Changing proteins on the surface of a parasitic nematode

Abstract

Most of the organisms of the phylum Nematoda are free living, but some are animal or plant parasites of major importance to man. During their life cycle all nematodes undergo a series of moults in which they shed an external cuticle, consisting of an outermost membrane-like layer of unknown composition and a series of fibrillar layers similar to collagens^1–4. Because of this structure, the cuticle has been viewed as an acellular exo-skeleton¹ with rather inert molecular components.

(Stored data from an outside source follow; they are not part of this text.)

Lemma prev_move i o φ' m' :
  Φ i = QPrev ℓ o → move i (QPrev ℓ o) m = Some (φ', m') → lock_after i φ' m'.
Proof.
  intros Hi Hm. injection Hm as <- <-. exists own, pnd, q.
  assert (Hiq : i ∈ q) by (apply L; by rewrite Hi).
  pose proof (li_queue _ _ _ _ _ _ _ _ _ L) as Hqu.
  assert (∃ p, p ∈ q ∧ o = q_tail m p) as (p & Hp & ->).
  { destruct q as [| h r]; [by apply elem_of_nil in Hiq |]. destruct Hqu as [Hh Hc].
    apply elem_of_cons in Hiq as [-> | Hiq]; [unfold head_ok in Hh; by rewrite Hi in Hh |].
    destruct (chain_waits _ _ _ _ _ _ _ Hc Hiq) as [_ [E | (p & Hp & [E | E])]]; [congruence | | congruence].
    exists p. split; [done | congruence]. }
  assert (Hp0 : q_tail m p ≠ 0) by (eapply Ht, in_queue; done).
  rewrite (reg_tab _ _ _ _ _ R Hp0). by eapply lock_inv_found.
Qed.

Lemma stay_move i φ :
  Φ i = φ → lock_inv ℓ (q_val m ℓ) (<[i := φ]> Φ) H (q_node m) (q_tail m) own pnd q.
Proof.
  intros <-. eapply lock_inv_quiet; [done | | | | done].
  - intros j. left. by at_thread j i.
  - intros j. by at_thread j i.
  - intros j. at_thread j i; apply L.
Qed.

Lemma head_move i nx φ' m' :
  Φ i = QHead ℓ nx → move i (QHead ℓ nx) m = Some (φ', m') → lock_after i φ' m'.
Proof.
  intros Hi Hm. unfold move in Hm. cbv zeta in Hm. injection Hm as <- <-.
  assert (Hti : q_tail m i ≠ 0) by (pose proof (ri_point _ _ _ _ R i) as Hp; by rewrite Hi in Hp).
  assert (Hqi : i ∈ q) by (apply L; by rewrite Hi).
  assert (Hr : 0 < tail_of (q_tail m) q < 2 ^ 16).
  { eapply tail_of_range; [done.. |]. intros E. rewrite E in Hqi. by apply elem_of_nil in Hqi. }
  exists own, pnd, q.
  assert (Elp : (Z.land (q_val m ℓ) DC_Q_LOCKED_PENDING_MASK =? 0) = negb (some own) && negb (some pnd))
    by (rewrite val_word; apply word_lp_mask).
  assert (Etl : Z.land (q_val m ℓ) DC_Q_TAIL_MASK = Z.shiftl (tail_of (q_tail m) q) 16)
    by (rewrite val_word; apply word_tail_mask; lia).
  rewrite Elp, Etl.
  assert (Hstay : lock_inv ℓ (q_val m ℓ) (<[i := QHead ℓ nx]> Φ) H (q_node m) (q_tail m) own pnd q)
    by (by apply stay_move).
  destruct (some own) eqn:Eo; [done |]. destruct (some pnd) eqn:Ep; [done |]. cbn.
  assert (Eo' : own = None) by (by destruct own). assert (Ep' : pnd = None) by (by destruct pnd).
  destruct (lock_inv_see_free _ _ _ _ _ _ _ _ _ L Ht i nx Hi Eo' Ep') as [Hc Hn].
  destruct (Z.eqb_spec (Z.shiftl (tail_of (q_tail m) q) 16) (q_tail m i)) as [E | E].
  - apply Hc. apply (f_equal (λ z, Z.shiftr z 16)) in E. rewrite Z.shiftr_shiftl_l, Z.shiftl_0_r in E by lia.
    done.
  - apply Hn. intros E'. apply E. rewrite E'. by apply Ht.
Qed.

(** The other moves of the queue. *)
Lemma queue_move i φ' m' :
  queued (Φ i) = Some ℓ → move i (Φ i) m = Some (φ', m') → lock_after i φ' m'.
Proof.
  intros Hq Hm. destruct (Φ i) as [| | | | | | | | | | | | | | | | | | ℓ' o | ℓ' p | ℓ' | ℓ' | ℓ' nx | ℓ' nx | ℓ' nx | ℓ' | ℓ' nx | | | | |] eqn:Hi; try done; injection Hq as ->.
  - by eapply prev_move.
  - destruct p as [p |]; [| done]. injection Hm as <- <-.
    destruct (lock_inv_link _ _ _ _ _ _ _ _ _ L Ht i p Hi) as [_ ?]. by exists own, pnd, q.
  - unfold move in Hm. destruct (Z.eqb_spec (n_locked (q_node m i)) 0) as [E | E].
    all: injection Hm as <- <-; exists own, pnd, q.
    1: by apply stay_move.
    destruct (woken_head _ _ _ _ _ _ _ _ _ L i Hi E) as [r Eq].
    eapply lock_inv_head; try done; [by rewrite Hi |]. unfold head_ok. by rewrite fn_lookup_insert.
  - injection Hm as <- <-. exists own, pnd, q.
    destruct (head_of _ _ _ _ _ _ _ _ _ L i) as [_ [r Eq]]; [by rewrite Hi.. |].
    eapply lock_inv_head; try done; [by rewrite Hi |]. unfold head_ok. rewrite fn_lookup_insert. by right.
  - by eapply head_move.
  - unfold move in Hm. destruct (Z.eqb_spec (q_val m ℓ) (q_tail m i)) as [E | E].
    all: injection Hm as <- <-.
    + exists (Some i), None, []. cbn. rewrite fn_lookup_insert. by eapply lock_inv_claim.
    + exists own, pnd, q. by eapply lock_inv_claim_fails.
  - injection Hm as <- <-. exists (Some i), pnd, q. cbn. rewrite fn_lookup_insert, val_word.
    rewrite (word_store_locked _ _ _ true). by eapply lock_inv_take.
  - unfold move in Hm. destruct (n_next (q_node m i)) as [x |] eqn:Ex; injection Hm as <- <-.
    all: exists own, pnd, q.
    2: by apply stay_move.
    destruct (head_of _ _ _ _ _ _ _ _ _ L i) as [_ [r Eq]]; [by rewrite Hi.. |].
    eapply lock_inv_head; try done; [by rewrite Hi |]. unfold head_ok. by rewrite fn_lookup_insert.
  - destruct nx as [x |]; [| done]. injection Hm as <- <-. exists own, pnd, (tail q).
    by destruct (lock_inv_pass _ _ _ _ _ _ _ _ _ L Ht i x Hi) as [_ ?].
Qed.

However, observations have shown that it contains enzymes and sometimes haemoglobin^3,4, and that nutrients are absorbed through it in the infective larvae and adult stages of Brugia pahangi⁵. It is bound by complement and antibody, resulting in the adherence of leukocytes⁶, and antibody-dependent cell-mediated reactions damage the cuticule of newborn larvae of Trichinella spiralis^7–9 and the microfilariae of Dipetalonema viteae and Litomosoides carinii^10,11. We report here that the surface of the cuticle of the parasitic nematode Trichinella spiralis expresses protein molecules which change qualitatively following the moulting process, and quantitatively during growth of the worms within one stage. Also, surface proteins are released in vitro at a rate which depends on the conditions of culture of the worms.